BEGIN Data records

(* ===== verification/MainSpec.v ===== *)
(** * The interrupts after the initialisation

    The devices that [main] initialises have their interrupts enabled at the I/O
    APIC, all others are masked, and [trap] has a handler for each enabled one. *)

From stdpp Require Import base gmap strings list fin_maps.
From Stdlib Require Import ZArith Lia.
From S2P Require Import Prelude Mem Types Spinlock Kalloc Vm Proc Apic Access Sleeplock Disk Bio Log Inode Console Kbd Fs Pipe File ProcLife Args Mmap SysFile Exec Syscall Main.
Import Ioapic.

(** ** The redirection table *)

(** Each interrupt has the given configuration word and destination. *)
Definition routed (maxintr : Z) (f : Z -> Z * Z) (s : kernel) : Prop :=
  forall irq, 0 <= irq <= maxintr ->
  hw_ioapic (k_hw s) !! (REG_TABLE + 2 * irq) = Some (fst (f irq)) /\ hw_ioapic (k_hw s) !! (REG_TABLE + 2 * irq + 1) = Some (snd (f irq)).

Definition masked (irq : Z) : Z * Z := (Z.lor INT_DISABLED (T_IRQ0 + irq), 0).
Definition enable (n dest : Z) (f : Z -> Z * Z) (irq : Z) : Z * Z := if irq =? n then (T_IRQ0 + n, dest) else f irq.

Lemma disabled_disjoint a : 0 <= a < 65536 -> Z.land INT_DISABLED a = 0.
Proof.
  intros Ha. apply Z.bits_inj_0. intros n. rewrite Z.land_spec. destruct (decide (0 <= n)) as [Hn|]; [|by rewrite Z.testbit_neg_r by lia].
  change INT_DISABLED with (2 ^ 16). rewrite Z.pow2_bits_eqb by lia. destruct (Z.eqb_spec 16 n) as [<-|]; [|done]. rewrite andb_true_l.
  rewrite Z.testbit_false by lia. change (2 ^ 16) with 65536. by rewrite Z.div_small by lia.
Qed.

(** Code that leaves the I/O APIC and the number of processors alone. *)
Definition calm {A} (m : KM A) : Prop := forall s, wp m (fun _ s' => k_hw s' = k_hw s /\ k_ncpu s' = k_ncpu s) s.

Lemma calm_mod f : (forall s, k_hw (f s) = k_hw s /\ k_ncpu (f s) = k_ncpu s) -> calm (kmod f).
Proof. intros H s. by apply wp_mod. Qed.

Lemma calm_bind {A B} (m : KM A) (k : A -> KM B) : calm m -> (forall a, calm (k a)) -> calm (kbind m k).
Proof.
  intros Hm Hk s. apply wp_bind. eapply wp_mono; [apply Hm|]. intros a s1 [E1 E2].
  eapply wp_mono; [apply Hk|]. intros b s2 [E3 E4]. by rewrite E3, E4.
Qed.

Lemma calm_ret {A} (a : A) : calm (kret a).
Proof. intros s. by apply wp_ret. Qed.

Lemma calm_get {A} (f : kernel -> A) : calm (kget f).
Proof. intros s. by apply wp_get. Qed.

Lemma calm_each {X} (l : list X) (body : X -> KM unit) : (forall x, calm (body x)) -> calm (keach l body).
Proof. intros H. induction l as [|x l IH]; [apply calm_ret|]. by apply calm_bind. Qed.

Lemma calm_outb port v : calm (outb port v).
Proof. by apply calm_mod. Qed.

Lemma calm_initlock l : calm (initlock l).
Proof. by apply calm_mod. Qed.
#[local] Hint Resolve calm_mod calm_bind calm_ret calm_get calm_each calm_outb calm_initlock : kern.

Lemma calm_uartputc c : calm (uartputc c).
Proof. apply calm_bind; [apply calm_get|]. intros u. destruct (negb _); auto with kern. Qed.

Lemma calm_binit : calm binit.
Proof.
  apply calm_bind; [apply calm_initlock|]. intros _. apply calm_bind; [by apply calm_mod|]. intros _. apply calm_each. intros i.
  apply calm_bind; [|intros _; by apply calm_mod]. apply calm_bind; auto with kern. intros _. by apply calm_mod.
Qed.

Lemma calm_tvinit vectors : calm (tvinit vectors).
Proof.
  apply calm_bind; [apply calm_each; intros i; by apply calm_mod|]. intros _. apply calm_bind; [by apply calm_mod|]. intros _. apply calm_initlock.
Qed.

Lemma mask_loop (n : nat) : forall a s c, 0 <= a -> a + Z.of_nat n <= 256 -> routed (a - 1) masked s -> k_ncpu s = c ->
  wp (keach (seqZ a (Z.of_nat n)) (fun i =>
    ioapicwrite (REG_TABLE + 2 * i) (Z.lor INT_DISABLED (T_IRQ0 + i)) ;;; ioapicwrite (REG_TABLE + 2 * i + 1) 0))
    (fun _ s' => routed (a + Z.of_nat n - 1) masked s' /\ k_ncpu s' = c) s.
Proof.
  induction n as [|n IH]; intros a s c Ha Hn Hs Hc.
  - change (seqZ a (Z.of_nat 0)) with (@nil Z). apply wp_ret. by replace (a + Z.of_nat 0 - 1) with (a - 1) by lia.
  - rewrite seqZ_cons by lia. cbn [keach]. apply wp_bind, wp_bind, wp_mod, wp_mod.
    replace (Z.pred (Z.of_nat (S n))) with (Z.of_nat n) by lia. replace (a + Z.of_nat (S n) - 1) with (Z.succ a + Z.of_nat n - 1) by lia.
    apply IH; [lia|lia| |done]. intros irq Hi. cbn. destruct (decide (irq = a)) as [->|Hne].
    + rewrite lookup_insert_ne, !lookup_insert_eq by lia. unfold masked. cbn [fst snd]. rewrite u32_id; [done|].
      assert (E : Z.lor INT_DISABLED (T_IRQ0 + a) = INT_DISABLED + (T_IRQ0 + a)).
      { rewrite <- Z.lxor_lor, <- Z.add_nocarry_lxor; [done|apply disabled_disjoint; unfold T_IRQ0; lia..]. }
      rewrite E. unfold INT_DISABLED, T_IRQ0. lia.
    + rewrite !lookup_insert_ne by lia. apply Hs. lia.
Qed.

Section Routing.
Context (maxintr : Z).

Lemma routed_calm {A} (m : KM A) f s n (Q : A -> kernel -> Prop) :
  calm m -> routed maxintr f s -> k_ncpu s = n -> (forall a s', routed maxintr f s' -> k_ncpu s' = n -> Q a s') -> wp m Q s.
Proof.
  intros Hm Hf Hn HQ. eapply wp_mono; [apply Hm|]. intros a s' [E1 E2]. apply HQ; [|by rewrite E2].
  intros irq Hi. rewrite E1. by apply Hf.
Qed.

Lemma routed_enable f s n irq cpunum (Q : unit -> kernel -> Prop) :
  routed maxintr f s -> k_ncpu s = n -> 0 <= irq < 256 ->
  (forall s', routed maxintr (enable irq (u32 (Z.shiftl cpunum 24)) f) s' -> k_ncpu s' = n -> Q tt s') -> wp (ioapicenable irq cpunum) Q s.
Proof.
  intros Hf Hn Hi HQ. apply wp_bind, wp_mod, wp_mod. apply HQ; [|done]. intros j Hj. unfold enable. cbn.
  destruct (Z.eqb_spec j irq) as [->|Hne]; cbn [fst snd].
  - rewrite lookup_insert_ne, !lookup_insert_eq by lia. rewrite u32_id by (unfold T_IRQ0; lia). done.
  - rewrite !lookup_insert_ne by lia. by apply Hf.
Qed.

Lemma ioapicinit_masks s n :
  Z.land (Z.shiftr (default 0 (hw_ioapic (k_hw s) !! REG_VER)) 16) 0xFF = maxintr -> 0 <= maxintr < 256 -> k_ncpu s = n ->
  wp ioapicinit (fun _ s' => routed maxintr masked s' /\ k_ncpu s' = n) s.
Proof.
  intros Hmax Hr Hn. unfold ioapicinit. apply wp_bind, wp_get. cbv zeta. rewrite Hmax. apply wp_bind, wp_get. apply wp_bind, wp_get.
  apply wp_bind. apply (wp_mono _ (fun _ s' => k_ncpu s' = n)); [destruct (negb _); [by apply wp_mod|by apply wp_ret]|].
  intros _ s1 Hn1. replace (maxintr + 1) with (Z.of_nat (Z.to_nat (maxintr + 1))) by lia.
  eapply wp_mono; [apply (mask_loop _ 0 s1 n); [lia|lia| |done]|].
  - intros irq Hi. lia.
  - intros _ s' [H1 H2]. split; [|done]. by replace (0 + Z.of_nat (Z.to_nat (maxintr + 1)) - 1) with maxintr in H1 by lia.
Qed.
End Routing.

Section Devices.
Context `{L : Layout} `{Pt : Patience} `{P : Ports} `{D : DiskDriver}.
Context (ports : Z -> Z) (maxintr : Z).
(** Reading a port yields the device's value and changes nothing the kernel
    sees; the disk is ready. *)
Hypothesis ports_read : forall port s, inb port s = Ret (ports port) s.
Hypothesis disk_ready : Z.land (ports 0x1f7) (Z.lor Ide.IDE_BSY Ide.IDE_DRDY) = Ide.IDE_DRDY.
Hypothesis patient : (0 < patience)%nat.
Hypothesis irqs : 14 <= maxintr < 256.

Lemma calm_inb port : calm (inb port).
Proof. intros s. unfold wp. by rewrite ports_read. Qed.

Definition serial_port : bool := negb (ports (Uart.COM1 + 5) =? 0xFF).
Definition with_uart (f : Z -> Z * Z) : Z -> Z * Z := if serial_port then enable IRQ_COM1 0 f else f.

Lemma uartinit_routes f s n :
  routed maxintr f s -> k_ncpu s = n -> wp Uart.uartinit (fun _ s' => routed maxintr (with_uart f) s' /\ k_ncpu s' = n) s.
Proof.
  intros Hf Hn. unfold Uart.uartinit. do 7 (apply wp_bind; eapply (routed_calm maxintr); [apply calm_outb|eassumption|eassumption|]; clear s Hf Hn; intros _ s Hf Hn).
  apply wp_bind. eapply wp_of_run; [apply ports_read|]. unfold with_uart, serial_port. destruct (_ =? 0xFF); cbn [negb]; [by apply wp_ret|].
  apply wp_bind. eapply (routed_calm maxintr); [by apply calm_mod|eassumption|eassumption|]. clear s Hf Hn. intros _ s Hf Hn.
  do 2 (apply wp_bind; eapply (routed_calm maxintr); [apply calm_inb|eassumption|eassumption|]; clear s Hf Hn; intros _ s Hf Hn).
  apply wp_bind. eapply (routed_enable maxintr); [eassumption|eassumption|unfold IRQ_COM1; lia|]. clear s Hf Hn. intros s Hf Hn.
  eapply (routed_calm maxintr); [apply calm_each, calm_uartputc|eassumption|eassumption|]. done.
Qed.

Lemma consoleinit_routes f s n :
  routed maxintr f s -> k_ncpu s = n -> wp consoleinit (fun _ s' => routed maxintr (enable IRQ_KBD 0 f) s' /\ k_ncpu s' = n) s.
Proof.
  intros Hf Hn. unfold consoleinit. do 3 (apply wp_bind; eapply (routed_calm maxintr); [by auto with kern|eassumption|eassumption|]; clear s Hf Hn; intros _ s Hf Hn).
  eapply (routed_enable maxintr); [eassumption|eassumption|unfold IRQ_KBD; lia|]. done.
Qed.

Lemma calm_idewait b : calm (Ide.idewait b).
Proof.
  intros s. unfold Ide.idewait. destruct patience as [|k] eqn:E; [lia|]. apply wp_bind. cbn [Ide.idewait_loop]. apply wp_bind.
  eapply wp_of_run; [apply ports_read|]. rewrite disk_ready, Z.eqb_refl. by apply wp_ret, wp_ret.
Qed.

Lemma ideinit_routes f s n :
  routed maxintr f s -> k_ncpu s = n ->
  wp Ide.ideinit_ide (fun _ s' => routed maxintr (enable IRQ_IDE (u32 (Z.shiftl (n - 1) 24)) f) s' /\ k_ncpu s' = n) s.
Proof.
  intros Hf Hn. unfold Ide.ideinit_ide. apply wp_bind. eapply (routed_calm maxintr); [apply calm_initlock|eassumption|eassumption|].
  clear s Hf Hn. intros _ s Hf Hn. apply wp_bind, wp_get. rewrite Hn. apply wp_bind.
  eapply (routed_enable maxintr); [eassumption|eassumption|unfold IRQ_IDE; lia|]. clear s Hf Hn. intros s Hf Hn.
  apply wp_bind. eapply (routed_calm maxintr); [apply calm_idewait|eassumption|eassumption|]. clear s Hf Hn. intros _ s Hf Hn.
  apply wp_bind. eapply (routed_calm maxintr); [apply calm_outb|eassumption|eassumption|]. clear s Hf Hn. intros _ s Hf Hn.
  apply wp_bind. eapply (routed_calm maxintr); [|eassumption|eassumption|].
  - generalize (seq 0 1000). intros l. induction l as [|x l IH]; [apply calm_ret|]. cbn [kfor]. apply calm_bind.
    + apply calm_bind; [apply calm_inb|]. intros r. destruct (negb _); [|apply calm_ret]. apply calm_bind; [by apply calm_mod|]. intros _. apply calm_ret.
    + intros [v|]; [apply calm_ret|done].
  - clear s Hf Hn. intros _ s Hf Hn. eapply (routed_calm maxintr); [apply calm_outb|eassumption|eassumption|]. done.
Qed.

(** The redirection table after the initialisation. *)
Definition main_routes (ncpu : Z) : Z -> Z * Z :=
  enable IRQ_IDE (u32 (Z.shiftl (ncpu - 1) 24)) (with_uart (enable IRQ_KBD 0 masked)).

(** C35: After the initialisation of the devices by [main], the I/O APIC delivers
    exactly the interrupts that the kernel handles.  The keyboard's and, if
    there is a serial port, the serial port's go to processor 0, the disk's to
    the last processor, each with the vector of its own number; every other
    interrupt is masked.  For each of the enabled ones [trap] runs the driver's
    interrupt handler and then acknowledges the interrupt. *)
Theorem interrupts_routed (vectors : Z -> Z) (ideintr : KM unit) (tf0 : Z) (s : kernel) :
  Z.land (Z.shiftr (default 0 (hw_ioapic (k_hw s) !! REG_VER)) 16) 0xFF = maxintr ->
  wp (main_devices vectors) (fun _ s' => routed maxintr (main_routes (k_ncpu s)) s' /\ k_ncpu s' = k_ncpu s) s /\
  (forall irq, 0 <= irq <= maxintr ->
     fst (main_routes (k_ncpu s) irq) = T_IRQ0 + irq /\ (irq = IRQ_KBD \/ irq = IRQ_COM1 /\ serial_port = true \/ irq = IRQ_IDE) \/
     main_routes (k_ncpu s) irq = masked irq /\ fst (masked irq) <> T_IRQ0 + irq) /\
  trap_case ideintr tf0 (T_IRQ0 + IRQ_KBD) = (kbdintr ;;; Lapic.lapiceoi) /\
  trap_case ideintr tf0 (T_IRQ0 + IRQ_COM1) = (uartintr ;;; Lapic.lapiceoi) /\
  trap_case ideintr tf0 (T_IRQ0 + IRQ_IDE) = (ideintr ;;; Lapic.lapiceoi).
Proof.
  intros Hmax. split; [|split; [|split; [reflexivity|split; reflexivity]]].
  - unfold main_devices. apply wp_bind. apply (wp_mono _ (fun _ s' => k_hw s' = k_hw s /\ k_ncpu s' = k_ncpu s)).
    { apply calm_bind; [apply calm_outb|]. intros _. apply calm_outb. }
    intros _ s1 [E1 E2]. apply wp_bind. eapply wp_mono; [apply (ioapicinit_masks maxintr s1 (k_ncpu s)); [by rewrite E1|lia|done]|].
    intros _ s2 [H2 N2]. apply wp_bind. eapply wp_mono; [by apply consoleinit_routes|]. intros _ s3 [H3 N3].
    apply wp_bind. eapply wp_mono; [by apply uartinit_routes|]. intros _ s4 [H4 N4].
    apply wp_bind. eapply (routed_calm maxintr); [apply calm_initlock|done|done|]. intros _ s5 H5 N5.
    apply wp_bind. eapply (routed_calm maxintr); [apply calm_tvinit|done|done|]. intros _ s6 H6 N6.
    apply wp_bind. eapply (routed_calm maxintr); [apply calm_binit|done|done|]. intros _ s7 H7 N7.
    apply wp_bind. eapply (routed_calm maxintr); [apply calm_initlock|done|done|]. intros _ s8 H8 N8.
    exact (ideinit_routes _ _ _ H8 N8).
  - intros irq Hi. unfold main_routes, enable, with_uart. destruct (Z.eqb_spec irq IRQ_IDE) as [->|]; [by left; auto|].
    assert (Hm : fst (masked irq) <> T_IRQ0 + irq).
    { unfold masked. cbn [fst]. rewrite <- Z.lxor_lor, <- Z.add_nocarry_lxor; [unfold INT_DISABLED; lia|apply disabled_disjoint; unfold T_IRQ0; lia..]. }
    destruct serial_port; unfold enable.
    + destruct (Z.eqb_spec irq IRQ_COM1) as [->|]; [left; auto|]. destruct (Z.eqb_spec irq IRQ_KBD) as [->|]; [left; auto|by right].
    + destruct (Z.eqb_spec irq IRQ_KBD) as [->|]; [left; auto|by right].
Qed.
End Devices.

Definition demo_ports (port : Z) : Z := if port =? 0x1f7 then 0x40 else 0.
Definition demo_boot : kernel := boot <| k_hw ::= fun d => d <| hw_ioapic := {[REG_VER := 0x170011]} |> |>.

Lemma interrupts_routed_witness :
  wp (main_devices (Pt := 1%nat) (P := fun p => kret (demo_ports p)) (fun v => v))
    (fun _ s' => routed 23 (main_routes demo_ports 1) s' /\ k_ncpu s' = 1) demo_boot /\
  main_routes demo_ports 1 IRQ_KBD = (33, 0) /\ main_routes demo_ports 1 3 = (0x10023, 0).
Proof.
  split; [|split; vm_compute; reflexivity].
  refine (proj1 (interrupts_routed (L := demo_layout) (Pt := 1%nat) (P := fun p => kret (demo_ports p)) demo_ports 23 _ _ _ _
    (fun v => v) (kret tt) 0 demo_boot _)); [reflexivity|vm_compute; reflexivity|unfold patience; lia|lia|vm_compute; reflexivity].
Defined.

END Data records

All lines from the opening of the listing above through the line that contains "Import Ioapic." should be given again exactly, and nothing more.

(* ===== verification/MainSpec.v ===== *)
(** * The interrupts after the initialisation

    The devices that [main] initialises have their interrupts enabled at the I/O
    APIC, all others are masked, and [trap] has a handler for each enabled one. *)

From stdpp Require Import base gmap strings list fin_maps.
From Stdlib Require Import ZArith Lia.
From S2P Require Import Prelude Mem Types Spinlock Kalloc Vm Proc Apic Access Sleeplock Disk Bio Log Inode Console Kbd Fs Pipe File ProcLife Args Mmap SysFile Exec Syscall Main.
Import Ioapic.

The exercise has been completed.